Instructions for the task: Using the data below, output the first line and every line after it up to and including the line containing "(world st1) = (Returned", exactly as written and with nothing added.

Data records:
**********

(** X5.  A call with response type [stream] gets the transport's body
    itself as data and cannot fail in decoding: whether the body would
    read as JSON, text or bytes plays no part. *)
Theorem stream_body_is_handed_over config st fc st1 response w2 :
  applyRequestInterceptors config st = (Returned fc, st1) →
  RequestConfig.responseType fc = Some stream →
  dispatch (agent (this st)) (buildUrl (this st) fc) (wireOptions st fc)
           (world st1) = (Returned response, w2) →
  Forall (λ ri, ResponseInterceptor.onResponse ri = None)
         (responseInterceptors (this st)) →
  ∃ r st',
    executeRequest config st = (Returned r, st') ∧
    HttpResponse.data r = RawResponse.body response ∧
    HttpResponse.status r = RawResponse.statusCode response.
Proof.
  intros H Hty Hd Hall.
  assert (∀ s, parseResponseData response fc s =
               (Returned (RawResponse.body response), s)) as Hp.
  { intros s. unfold parseResponseData. by rewrite Hty. }
  eexists _, _. split.
  - exact (executeRequest_decoded _ _ _ _ _ _ _ H Hd Hp Hall).
  - done.
Qed.

Lemma stream_body_is_handed_over_witness :
  applyRequestInterceptors Cases.asStream Cases.plainTextState =
    (Returned Cases.asStream, Cases.plainTextState) ∧
  RawResponse.body_json Cases.textReply = Thrown Cases.decodeError ∧
  ∃ r st',
    executeRequest Cases.asStream Cases.plainTextState = (Returned r, st') ∧
    HttpResponse.data r = Js.Stream [].
Proof.
  split; [reflexivity|]. split; [reflexivity|].
  destruct (stream_body_is_handed_over Cases.asStream Cases.plainTextState
              Cases.asStream Cases.plainTextState Cases.textReply ∅
              eq_refl eq_refl eq_refl (Forall_nil_2 _))
    as (r & st' & H1 & H2 & _).
  exists r, st'. split; [exact H1|exact H2].
Defined.

(* ===================================================================== *)
(** ** What is dispatched: further properties *)
(* ===================================================================== *)

(** X6.  The body timeout handed to the transport is the call's own
    timeout when it is given and not zero, and the client's default
    timeout otherwise: a per-call timeout of [0] does not switch the
    timeout off, it falls back to the default. *)
Theorem timeout_selection config st fc st1 :
  applyRequestInterceptors config st = (Returned fc, st1) →
  ∃ url opts,
    dispatches (trace (executeRequest config st).2) =
      dispatches (trace st) ++ [(url, opts)] ∧
    (∀ n, RequestConfig.timeout fc = Some n → n ≠ 0 →
          DispatchOptions.bodyTimeout opts = Some n) ∧
    (RequestConfig.timeout fc = Some 0 ∨ RequestConfig.timeout fc = None →
     DispatchOptions.bodyTimeout opts =
       HttpModuleOptions.timeout (options (this st))).
Proof.
  intros H. eexists _, _.
  split; [exact (executeRequest_dispatches _ _ _ _ H)|].
  simpl. unfold or_number. split.
  - intros n -> Hn. by apply Z.eqb_neq in Hn as ->.
  - by intros [-> | ->].
Qed.

Lemma timeout_selection_witness :
  applyRequestInterceptors (Cases.timed 0) Scenario.plainState =
    (Returned (Cases.timed 0), Scenario.plainState) ∧
  DispatchOptions.bodyTimeout <$>
    (dispatches
       (trace (executeRequest (Cases.timed 0) Scenario.plainState).2)).*2 =
    [ Some 5000 ].
Proof.
  split; [reflexivity|].
  destruct (timeout_selection (Cases.timed 0) Scenario.plainState
              (Cases.timed 0) Scenario.plainState eq_refl)
    as (url & opts & H1 & _ & H3).
  rewrite H1. simpl. rewrite H3 by (by left). reflexivity.
Defined.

**********

Exercise output:
(** X5.  A call with response type [stream] gets the transport's body
    itself as data and cannot fail in decoding: whether the body would
    read as JSON, text or bytes plays no part. *)
Theorem stream_body_is_handed_over config st fc st1 response w2 :
  applyRequestInterceptors config st = (Returned fc, st1) →
  RequestConfig.responseType fc = Some stream →
  dispatch (agent (this st)) (buildUrl (this st) fc) (wireOptions st fc)
           (world st1) = (Returned response, w2) →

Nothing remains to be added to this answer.